輸入削減を目指す中国の意向は海上輸送市場にも浸透していき、米国や豪州、インドネシア、南アフリカで採掘される石炭の輸出コストや鉱山の資産価値にも影響を及ぼすだろう。米国市場で石炭が急速に代替エネルギーと置き換えられていく事態を受け、米国内の石炭生産者は輸出への切り替えを試みたものの、その機会もすでに閉ざされようとしている。
つまり、中国のCO2排出量が歴史的に石炭需要と密接に連動してきたことを考えれば、その排出量は2020年以前に頭打ちとなるだろうと推測され、すべての国がCO2排出量を抑えながら、同時によりクリーンで力強い経済成長を目指し、貧困を減らすことが可能だという強力なメッセージを発することになるだろう。

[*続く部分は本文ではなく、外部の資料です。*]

Definition quarantine_one (apps : gmap string UserAppLifecycleRecord) (ops : OperationTable)
    (id : string) : result OperationTable UserAppStoreError :=
  let? o := ok_or (ops !! id) (StorageFailure "record not found") in
  let? app := ok_or (apps !! op_app_id o) NotFound in
  let? _ := ensure (bool_decide (app_lifecycle_id app = op_lifecycle_id o) && slot_matches_operation app o)
              LifecycleConflict in
  let? revision := ok_or (i64_checked_succ (op_revision o))
                     (InvalidOperation "Operation revision exhausted during restart") in
  Ok (<[id := quarantined o revision]> ops).

(** One page; the cursor is its last id. *)
Fixpoint quarantine_ids (apps : gmap string UserAppLifecycleRecord) (ids : list string)
    (after : string) (ops : OperationTable) : result (string * OperationTable) UserAppStoreError :=
  match ids with
  | [] => Ok (after, ops)
  | id :: rest => let? ops := quarantine_one apps ops id in quarantine_ids apps rest id ops
  end.

(** The loop over pages; [None] is a loop that has not ended. *)
Fixpoint quarantine_pages (fuel : nat) (apps : gmap string UserAppLifecycleRecord) (after : string)
    (ops : OperationTable) : option (result OperationTable UserAppStoreError) :=
  match fuel with
  | O => None
  | S fuel =>
      match quarantine_page ops after with
      | [] => Some (Ok ops)
      | ids => match quarantine_ids apps ids after ops with
               | Ok (after, ops) => quarantine_pages fuel apps after ops
               | Err e => Some (Err e)
               end
      end
  end.

(** A page removes at least one operation from those left. *)
Definition quarantine_local_restart (apps : gmap string UserAppLifecycleRecord) (ops : OperationTable)
    : option (result OperationTable UserAppStoreError) :=
  quarantine_pages (S (size ops)) apps "" ops.
End Reconcile.

(** ** Calls and runs *)

(** The calls of [RuntimeConfiguration.v] and those above.  A restart of the
    local server calls [Restart]. *)
Inductive ROp :=
  | RConfig (op : FOp)
  | RAdmit (request : UserAppAdmission) (input : option string) (pg : option StartPgCredential) (now : Z)
  | RBindDeadline (app id lifecycle : string) (deadline : Z)
  | RPassword (snapshot : UserAppOperationRecord) (evidence : DatabasePasswordEvidence)
  | RDeployPg (snapshot : UserAppOperationRecord) (evidence : ExplicitDeploymentPasswordEvidence)
  | RPrepared (snapshot : UserAppOperationRecord) (evidence : DatabasePreparationEvidence)
  | RCreationRejected (snapshot : UserAppOperationRecord) (rejection : option RuntimeRequestRejection)
  | RCreationConfirmed (snapshot : UserAppOperationRecord) (evidence : BuilderCreationEvidence)
      (management_ready : bool)
  | RReserveCompleted (snapshot : UserAppOperationRecord)
  | RWake (snapshot : UserAppOperationRecord)
  | RLegacyWake (snapshot : UserAppOperationRecord) (evidence : Json)
  | RSettleFenced (snapshot : UserAppOperationRecord) (evidence : Json) (note : string)
  | RSettleStale (snapshot : UserAppOperationRecord) (evidence : Json) (note : string)
  | RHotSuccess (snapshot : UserAppOperationRecord) (evidence : Json)
  | RHotFailure (snapshot : UserAppOperationRecord) (evidence : HotDeploymentFailureEvidence)
  | RReserveDeletion (snapshot : UserAppOperationRecord)
  | RDeletionProblem (snapshot : UserAppOperationRecord) (message : string)
  | RDeletionRetired (snapshot : UserAppOperationRecord) (evidence : Json)
  | RReserveHot (snapshot : UserAppOperationRecord) (binding : UserAppOperationLeaseBinding)
  | RExpireUpdate (snapshot : UserAppOperationRecord) (now : Z)
  | RCommitBinding (binding : UserAppResourceBinding) (p : UserAppOperationProgress)
  | RRestart.

Definition committed_recovery {A} (tx : RvTx A) (rv : RecoveryStore) : RecoveryStore :=
  match tx rv with Ok (_, rv') => rv' | Err _ => rv end.

(** The inputs of operations that a call has ended go with them. *)
Definition ended_between (before after : OperationTable) (id : string) : bool :=
  match before !! id, after !! id with
  | Some o, Some o' => negb (op_is_terminal (op_state o)) && op_is_terminal (op_state o')
  | _, _ => false
  end.
Definition prune_inputs (before after : OperationTable) (inputs : gmap string OperationInput)
    : gmap string OperationInput :=
  filter (λ kv, ended_between before after kv.1 = false) inputs.

Section rrun.
Context `{CheckpointCodec, CreationCodec, ComputeCodec, RecoveryCodec, Configuration.SeedHash}.

Definition config_step (op : FOp) (rv : RecoveryStore) : RecoveryStore :=
  let cf := fstep op (rv_config rv) in
  with_inputs (prune_inputs (cs_ops (rv_compute rv)) (cs_ops (cf_base cf)) (rv_inputs rv)) (with_config cf rv).

Definition restart_step (rv : RecoveryStore) : RecoveryStore :=
  let cs := rv_compute rv in
  match Reconcile.quarantine_local_restart {[app_id (cs_app cs) := cs_app cs]} (cs_ops cs) with
  | Some (Ok ops) => with_compute (with_store (mkAppStore (cs_app cs) ops (st_requests (cs_store cs))) cs) rv
  | _ => rv
  end.

Definition rstep (op : ROp) (rv : RecoveryStore) : RecoveryStore :=
  match op with
  | RConfig op => config_step op rv
  | RAdmit request input pg now => committed_recovery (Reconcile.admit_with_input request input pg now) rv
  | RBindDeadline app id lifecycle deadline =>
      committed_recovery (Reconcile.bind_operation_deadline app id lifecycle deadline) rv
  | RPassword s e => committed_recovery (Reconcile.finalize_password_recovery s e) rv
  | RDeployPg s e => committed_recovery (Reconcile.finalize_deploy_pg_recovery s e) rv
  | RPrepared s e => committed_recovery (Reconcile.confirm_database_preparation_recovery s e) rv
  | RCreationRejected s r => committed_recovery (Reconcile.finalize_builder_creation_rejection s r) rv
  | RCreationConfirmed s e ready =>
      committed_recovery (Reconcile.confirm_builder_creation_recovery s e ready) rv
  | RReserveCompleted s => committed_recovery (Reconcile.reserve_completed_operation s) rv
  | RWake s => committed_recovery (Reconcile.finalize_observed_wake s) rv
  | RLegacyWake s e => committed_recovery (Reconcile.finalize_legacy_observed_wake s e) rv
  | RSettleFenced s e note => committed_recovery (Reconcile.settle_fenced_operation s e note) rv
  | RSettleStale s e note => committed_recovery (Reconcile.settle_stale_running_builder s e note) rv
  | RHotSuccess s e => committed_recovery (Reconcile.finalize_observed_hot_success s e) rv
  | RHotFailure s e => committed_recovery (Reconcile.finalize_observed_hot_failure s e) rv
  | RReserveDeletion s => committed_recovery (Reconcile.reserve_interrupted_deletion s) rv
  | RDeletionProblem s m => committed_recovery (Reconcile.record_deletion_recovery_problem s m) rv
  | RDeletionRetired s e => committed_recovery (Reconcile.finalize_interrupted_deletion s e) rv
  | RReserveHot s b => committed_recovery (Reconcile.reserve_interrupted_hot s b) rv
  | RExpireUpdate s now => committed_recovery (Reconcile.expire_deployment_update s now) rv
  | RCommitBinding b p => committed_recovery (Reconcile.commit_resource_binding b p) rv
  | RRestart => restart_step rv
  end.

Definition rrun (ops : list ROp) (rv : RecoveryStore) : RecoveryStore := foldl (λ rv op, rstep op rv) rv ops.

Definition fresh_recovery (op : ROp) (rv : RecoveryStore) : Prop :=
  match op with
  | RConfig op => fresh_config op (rv_config rv)
  | RAdmit request input pg now =>
      fresh_config (FAdmit request (input_digest <$> input) pg now) (rv_config rv)
  | _ => True
  end.
Fixpoint fresh_recovery_run (ops : list ROp) (rv : RecoveryStore) : Prop :=
  match ops with
  | [] => True
  | op :: rest => fresh_recovery op rv ∧ fresh_recovery_run rest (rstep op rv)
  end.
End rrun.

Definition new_recovery_store (st : AppStore) : RecoveryStore :=
  mkRecoveryStore (new_config_store st) ∅ ∅ ∅.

「世界の石炭産業は、その需要をめぐって椅子取りゲームを行っている。音楽が止まるたびに、市場がまた一つ減っていく」 CTIリサーチディレクター、ジェームズ・リートン
欧州連合の発表した「2050年に向けたエネルギーロードマップ」と米国環境保護庁(EPA)が最近発表した「クリーンパワープラン」よると、西欧市場では石炭火力発電所の新設がきびしく規制されることが示されている。その一方で、世界最大の石炭生産国であり消費国である中国は、2016年からの5ヵ年計画で、石炭の利用を制限する可能性を示唆した。またインドも、石炭輸入量の増加を望むのであれば、インフラと財政面の制約を克服する必要がある。世界中の石炭生産者は中国の石炭需要が無尽蔵だという誤った前提に依存しており、石炭産業はそのような需要なしには成り立たない不安定なビジネスモデルとなっている。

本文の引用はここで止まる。